▸ Task directions
Copy exactly the lines from the first line of the records below through the line containing "c' l' w' os", including both, and nothing else.

(Records shown Opens)

Lemma limit_cancelled r : at_seq limit r → is_cancelled u r = true.
Proof. intros Hat. rewrite (at_seq_cancelled _ _ Hat). at_ltb; done. Qed.

Lemma deliver_run ds c l w k :
  at_seq k (l, w) → k < limit → Forall payload_of ds →
  ∃ c' l' w' os m,
    LlmClient.deliver_all read (on_token u) ((Sse.OnData <$> (encode <$> ds)) ++ [Sse.OnDone]) c (l, w)
    = (c', (l', w'), os) ∧ streamed ds k l l' w' os m ∧
    (k + length (completed (splitter l) ds) < limit → c' = c <| LlmClient.tokens ::= λ n, length ds + n |>).
Proof.
  intros Hat Hk Hds. revert c l w k Hat Hk. induction Hds as [|d ds (Hne & _ & _ & rest & Hr) _ IH]; intros c l w k Hat Hk.
  - exists c, l, w, [], 0. split_and!; [done| |intros; by destruct c]. cbn. split; cbn; try done.
    + by rewrite Nat.add_0_r, Nat.min_l by lia.
    + by rewrite take_nil.
    + intros j Hj. replace j with 0 by lia. cbn. lia.
  - rewrite !fmap_cons. cbn [app LlmClient.deliver_all]. unfold bind at 1, LlmClient.on_data. rewrite Hr.
    cbn [LlmClient.choices]. destruct d as [|x d]; [done|]. unfold bind at 1.
    destruct (token_run (x :: d) l w k Hat Hk) as (l1 & w1 & -> & Hat1 & Hsp1).
    unfold ret. cbv beta iota.
    assert (completed (splitter l) [x :: d] = outs (Splitter.push (x :: d)) (splitter l)) as Hone
      by (unfold completed; cbn [concat]; by rewrite app_nil_r).
    rewrite <- Hone in *.
    pose proof (completed_cons (splitter l) (x :: d)) as Hcons.
    set (ss := completed (splitter l) [x :: d]) in *. clearbody ss.
    destruct (Nat.ltb_spec (k + length ss) limit) as [Hlt|Hge].
    + rewrite Nat.min_l in Hat1 by lia.
      destruct (IH (c <| LlmClient.tokens ::= S |>) l1 w1 _ Hat1 Hlt) as (c' & l' & w' & os & m & -> & [] & Hc').
      rewrite Hsp1 in *.
      do 5 eexists. split; [done|]. split.
      * apply (Build_streamed _ _ _ _ _ _ (S m)); rewrite ?Hcons.
        -- by rewrite length_app, Nat.add_assoc.
        -- rewrite app_nil_r, !Forall_app. split_and!; [apply sentences_are_answer| |done].
           constructor; [right; by eexists|done].
        -- rewrite app_nil_r, !omap_app. rewrite sentence_texts_at by lia. rewrite sd_sentences0.
           rewrite (take_ge ss) by lia. rewrite take_app_ge, imap_app, <- Nat.sub_add_distr by lia.
           cbn [omap list_omap sentence_text]. rewrite app_nil_r. f_equal.
           apply imap_ext. intros i y _. cbn. by rewrite Nat.add_assoc.
        -- rewrite app_nil_r, !omap_app, token_texts, sd_tokens0. done.
        -- cbn. lia.
        -- intros [|j] Hj; [cbn; lia|]. cbn [take]. rewrite Hcons,
           length_app, Nat.add_assoc, <- sd_exact0; cbn in Hj; lia.
        -- rewrite length_app, Nat.add_assoc. intros H. rewrite sd_splitter0 by done.
           cbn [concat]. by destruct (Splitter.push_app (x :: d) (concat ds) (splitter l)) as [-> _].
      * rewrite Hcons. rewrite length_app, Nat.add_assoc. intros H. rewrite Hc' by done.
        destruct c as [pa n]. unfold set_field. cbn. by rewrite Nat.add_succ_r.
    + rewrite Nat.min_r in Hat1 by lia.
      destruct (LlmClient.deliver_dead read (on_token u) (is_cancelled u) alive alive_dead
        ((Sse.OnData <$> (encode <$> ds)) ++ [Sse.OnDone]) (c <| LlmClient.tokens ::= S |>) (l1, w1))
        as [c' ->]; [by exists limit|by apply limit_cancelled|].
      do 5 eexists. split; [done|]. split; [|rewrite Hcons; rewrite length_app; lia].
      apply (Build_streamed _ _ _ _ _ _ 0); rewrite ?Hcons.
      * rewrite length_app, Nat.min_r by lia. done.
      * rewrite !app_nil_r. apply sentences_are_answer.
      * rewrite !app_nil_r, sentence_texts_at by lia. by rewrite take_app_le by lia.
      * by rewrite !app_nil_r, token_texts.
      * lia.
      * intros [|j] Hj; [cbn; lia|]. cbn [take]. rewrite Hcons. rewrite length_app. lia.
      * rewrite length_app. lia.
Qed.
Lemma silenced_run ls t fl s :
  Forall (λ l, is_deliver l = false) ls → chunk_ok s → silenced t fl s →
  silenced t fl (run ls s).1 ∧ (∃ k, pending_ (run ls s).1 = drop k (pending_ s)) ∧
  bus_left (bus (run ls s).1) = bus_left (bus s) - length (filter (λ l, is_bus l = true) ls).
Proof.
  intros Hls. revert s. induction Hls as [|l ls Hl _ IH]; intros s Hc Hs.
  - split_and!; [done|by exists 0|cbn; lia].
  - cbn [TtsBridge.run]. destruct (silenced_step l t fl s Hl Hc Hs) as (H1 & [k H2] & H3).
    pose proof (chunk_step l s Hc) as Hc1. destruct (step l s) as [s1 o1]. cbn [fst] in *.
    destruct (IH s1 Hc1 H1) as (K1 & [k' K2] & K3). destruct (run ls s1) as [s2 o2]. cbn [fst] in *.
    split_and!; [done|exists (k + k'); by rewrite K2, H2, drop_drop|].
    rewrite K3, H3, filter_cons. destruct (is_bus l); [rewrite decide_True by done|rewrite decide_False by done]; cbn [length]; lia.
Qed.

(** The critical section itself. *)
Lemma silenced_interrupt t s :
  toks_ok s → flight_ok s →
  let s1 := on_user_interrupted t s in
  silenced t (in_flight_ s) s1 ∧ pending_ s1 = filter (λ j, ¬ job_turn j = t) (pending_ s) ∧ pc s1 = pc s ∧
  bus_left (bus s1) ≤ 3.
Proof.
  intros Ht Hfl. pose proof (marked_spec t s Ht) as Hm. unfold on_user_interrupted.
  fold (marked t s). destruct (marked t s) as [tc s1] eqn:Em.
  destruct Hm as (Hp & Hf & Hpc & Hlen & tok & Htok & Hcan).
  assert (length tc ≤ 1) as Hone by (unfold marked in Em; destruct (tokens_ s !! t); injection Em as <- _; cbn; lia).
  assert (tok < length (flags (world s1))) as Hlt.
  { destruct Hcan as [[_ Hcan]|Hcan]; [done|]. unfold token_cancelled in Hcan.
    destruct (flags (world s1) !! tok) eqn:E; [by eapply lookup_lt_Some|done]. }
  cbn. rewrite Hp, Hf. split_and!; [|done|done|rewrite length_app; destruct (in_flight_ s); cbn; lia].
  assert (∀ tk, in_flight_ s = Some tk → ∀ s', world s' = world s1 →
    bus s' = BCancel (tc ++ match in_flight_ s with Some tok => [tok] | None => [] end) → doomed tk s') as Hfd.
  { intros tk Htk s' Hw Hb. split; [rewrite Hw; pose proof (tk_flight _ Ht _ Htk); lia|].
    left. rewrite Hb, Htk. cbn. set_solver. }
  split; cbn.
  - rewrite Hp. apply Forall_forall. intros j [Hj _]%list_elem_of_filter. exact Hj.
  - exists tok. split; [done|]. split; [done|]. cbn. destruct Hcan as [[Hin _]|Hcan]; [left; set_solver|by right].
  - intros tk Htk. by apply (Hfd tk Htk).
  - rewrite Hpc. intros j Hj _. unfold flight_ok in Hfl. rewrite Hj in Hfl. by apply (Hfd _ Hfl).
  - done.
Qed.
End silence.

(** [C11] Barge-in. The handler of [UserInterrupted] takes the turn's
    sentences out of the pending ones in its critical section, the others
    keeping their order. Whatever the I/O thread, the TTS client, the consumer
    and [stop] then do, in whatever order, while the bus thread goes on: the
    pending sentences only leave from the front; and once the bus thread has
    made the at most three steps left (the token of the turn, that of the job
    in flight, the queue) the job that was in progress is cancelled, so is any
    in progress of the turn, the queue holds at most one chunk of the turn
    (the one the I/O thread was about to queue), and a later sentence of the
    turn is counted as cancelled and not queued. *)
Theorem bridge_interrupt {R} (rs_new : Z → Z → R) rs_process rs_flush ls ls1 rate q w self t now seq text lang :
  Forall (λ l, is_deliver l = false) ls1 →
  3 ≤ length (filter (λ l, is_bus l = true) ls1) →
  let s := (run rs_new rs_process rs_flush ls (bridge_new rate q w self)).1 in
  let s1 := (step rs_new rs_process rs_flush (Deliver (Event.UserInterrupted t now)) s).1 in
  let s2 := (run rs_new rs_process rs_flush ls1 s1).1 in
  pending_ s1 = filter (λ j, ¬ job_turn j = t) (pending_ s) ∧
  (∃ k, pending_ s2 = drop k (pending_ s1)) ∧
  bus s2 = BIdle ∧
  (∀ j, current (pc s) = Some j → is_cancelled (cancel j) s2 = true) ∧
  (∀ j, current (pc s2) = Some j → job_turn j = t → is_cancelled (cancel j) s2 = true) ∧
  queued t s2 ≤ 1 ∧
  let s3 := on_llm_sentence (Sentence t seq text lang) s2 in
  pending_ s3 = pending_ s2 ∧ cancelled_ s3 = S (cancelled_ s2).
Proof.
  intros Hls Hn s s1 s2. assert (toks_ok s) as Ht by apply toks_run, toks_init.
  assert (flight_ok s) as Hfl.
  { unfold s. pose proof (run_ok rs_new rs_process rs_flush ls (bridge_new rate q w self) I) as H.
    destruct (run _ _ _ ls _) as [s0 os]. apply H. }
  assert (chunk_ok s) as Hch by (by apply chunk_run).
  pose proof (bus_settle_frame s) as [_ Hpc Hin _ Hpe _ _].
  assert (flight_ok (bus_settle s)) as Hfl' by (unfold flight_ok in *; by rewrite Hpc, Hin).
  destruct (silenced_interrupt rs_new rs_process rs_flush t (bus_settle s) (toks_settle s Ht) Hfl') as (Hs & Hp & Hpc1 & Hl).
  change (on_user_interrupted t (bus_settle s)) with s1 in *. rewrite Hpe in Hp. rewrite Hin in Hs. rewrite Hpc in Hpc1.
  assert (chunk_ok s1) as Hch1 by (unfold chunk_ok in *; by rewrite Hpc1).
  destruct (silenced_run rs_new rs_process rs_flush ls1 t _ s1 Hls Hch1 Hs) as (Hs2 & Hk & Hb).
  fold s2 in Hs2, Hk, Hb.
  assert (bus s2 = BIdle) as Hidle by (assert (bus_left (bus s2) = 0) as E by lia; by destruct (bus s2)).
  split_and!; [done|done|done|..].
  - intros j Hj. unfold flight_ok in Hfl. rewrite Hj in Hfl.
    by apply doomed_idle, (si_flight _ _ _ Hs2).
  - intros j Hj Hjt. by apply doomed_idle, (si_current _ _ _ Hs2).
  - pose proof (si_queue _ _ _ Hs2 Hidle). lia.
  - destruct (si_token _ _ _ Hs2) as (tok & Htok & Hd). apply doomed_idle in Hd; [|done].
    unfold on_llm_sentence, token_for. cbn [s_turn]. rewrite Htok, Hd. done.
Qed.

(** The bound is reached: the I/O thread tests the token between the
    critical section and the cancellation, and queues after the clear. *)
Lemma bridge_interrupt_witness :
  let rs_new := λ _ _ : Z, tt in
  let rs_process := λ (_ : unit) (x : list Z), (x, tt) in
  let rs_flush := λ _ : unit, Some ([] : list Z) in
  let ls := [Deliver (Event.LlmStarted 1); Deliver (Event.LlmSentence 1 0 (lit "Hi.") (lit "en"));
             Deliver (Event.LlmSentence 1 1 (lit "Ho.") (lit "en")); Io; Io; Callback (OnFormat 24000)] in
  let ls1 := [Callback (OnAudio [7%Z]); Bus; Bus; Bus; Io; Callback (OnAudio [8%Z]); Io] in
  let s := (run rs_new rs_process rs_flush ls (bridge_new 24000 (PlaybackQueue.pq_new 0) turns_init false)).1 in
  let s1 := (step rs_new rs_process rs_flush (Deliver (Event.UserInterrupted 1 0)) s).1 in
  let s2 := (run rs_new rs_process rs_flush ls1 s1).1 in
  length (pending_ s) = 1 ∧ pending_ s1 = [] ∧ queued 1 s2 = 1 ∧
  cancelled_ (on_llm_sentence (Sentence 1 2 (lit "He.") (lit "en")) s2) = 2.
Proof.
  intros rs_new rs_process rs_flush ls ls1 s s1 s2.
  pose proof (bridge_interrupt rs_new rs_process rs_flush ls ls1 24000 (PlaybackQueue.pq_new 0) turns_init false
    1 0 2 (lit "He.") (lit "en") ltac:(repeat constructor) ltac:(vm_compute; lia)) as (H1 & _ & _ & _ & _ & _ & _ & H2).
  fold s in H1. fold s1 in H1. fold s in H2. fold s1 in H2. fold s2 in H2.
  split_and!; [reflexivity|rewrite H1; reflexivity|reflexivity|rewrite H2; reflexivity].
Defined.

(** The race of a barge-in. When the interruption is handled between the
    I/O thread's test of the token and its call on the queue, the chunk of
    the interrupted turn is queued after the queue was drained, is announced
    as queued, and is the next one [dequeue_active] plays for that turn. *)
Theorem interrupt_race {R} (rs_new : Z → Z → R) rs_process rs_flush s job l c :
  pc s = PEnqueue job l c → PlaybackQueue.turn c = job_turn job →
  let '(s', os) := run rs_new rs_process rs_flush
                     [Deliver (Event.UserInterrupted (job_turn job) 0); Bus; Bus; Bus; Io] s in
  PlaybackQueue.q_ (queue_ s') = [c] ∧
  os = [Publish (Event.TtsAudioChunk (job_turn job) (job_seq job) (bytes_of (PlaybackQueue.samples c)))] ∧
  (PlaybackQueue.dequeue_active (job_turn job) (queue_ s')).1 = Some c.
Proof.
  intros Hpc Ht. cbn [run step on_event].
  assert (∀ s0 : bridge R, bus_left (bus s0) ≤ 3 → bus_left (bus s0) ≠ 0 →
    pc (bus_step (bus_step (bus_step s0))) = pc s0 ∧
    PlaybackQueue.q_ (queue_ (bus_step (bus_step (bus_step s0)))) = []) as Hb.
  { intros s0. unfold bus_step at 3 6. destruct (bus s0) as [|[|t1 [|t2 [|t3 toks]]]]; cbn; intros; by try lia. }
  assert (pc (on_user_interrupted (job_turn job) (bus_settle s)) = PEnqueue job l c ∧
    bus_left (bus (on_user_interrupted (job_turn job) (bus_settle s))) ≤ 3 ∧
    bus_left (bus (on_user_interrupted (job_turn job) (bus_settle s))) ≠ 0) as (Hpc0 & Hl1 & Hl2).
  { destruct (bus_settle_frame s) as [_ E _ _ _ _ _]. rewrite Hpc in E. revert E. generalize (bus_settle s). intros s0 E.
    unfold on_user_interrupted. destruct (tokens_ s0 !! job_turn job); cbn; destruct (in_flight_ s0); cbn; (split_and!; [done|lia|lia]). }
  destruct (Hb _ Hl1 Hl2) as [Hpc' Hq]. rewrite Hpc0 in Hpc'.
  set (s1 := bus_step _) in *. clearbody s1.
  unfold io_step. rewrite Hpc'. unfold io_enqueue, PlaybackQueue.enqueue. rewrite Hq. cbn [length].
  assert (negb (bool_decide (PlaybackQueue.cap_ (queue_ s1) = 0))
    && bool_decide (PlaybackQueue.cap_ (queue_ s1) ≤ 0) = false) as ->
    by (repeat case_bool_decide; done || lia).
  cbn. rewrite Hq. cbn. split_and!; try done.
  unfold PlaybackQueue.dequeue_active. cbn. rewrite Hq. cbn. rewrite Hq. cbn.
  rewrite decide_False by tauto. cbn. by rewrite Hq.
Qed.

Lemma interrupt_race_witness :
  let rs_new := λ _ _ : Z, tt in
  let rs_process := λ (_ : unit) (x : list Z), (x, tt) in
  let rs_flush := λ _ : unit, Some ([] : list Z) in
  let s := (run rs_new rs_process rs_flush
              [Deliver (Event.LlmStarted 1); Deliver (Event.LlmSentence 1 0 (lit "Hi.") (lit "en"));
               Io; Io; Callback (OnFormat 24000); Callback (OnAudio [7%Z])]
              (bridge_new 24000 (PlaybackQueue.pq_new 0) turns_init false)).1 in
  let '(s', os) := run rs_new rs_process rs_flush [Deliver (Event.UserInterrupted 1 0); Bus; Bus; Bus; Io] s in
  PlaybackQueue.q_ (queue_ s') = [Chunk 1 0 [7%Z] false].
Proof.
  intros rs_new rs_process rs_flush s.
  pose proof (interrupt_race rs_new rs_process rs_flush s
    (MkJob (Sentence 1 0 (lit "Hi.") (lit "en")) 0) (MkLocals None true false 24000 [])
    (Chunk 1 0 [7%Z] false) eq_refl eq_refl) as H.
  destruct (run rs_new rs_process rs_flush _ s) as [s' os]. exact (proj1 H).
Defined.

(Records shown Closes)

▸ Written answer
Lemma limit_cancelled r : at_seq limit r → is_cancelled u r = true.
Proof. intros Hat. rewrite (at_seq_cancelled _ _ Hat). at_ltb; done. Qed.

Lemma deliver_run ds c l w k :
  at_seq k (l, w) → k < limit → Forall payload_of ds →
  ∃ c' l' w' os m,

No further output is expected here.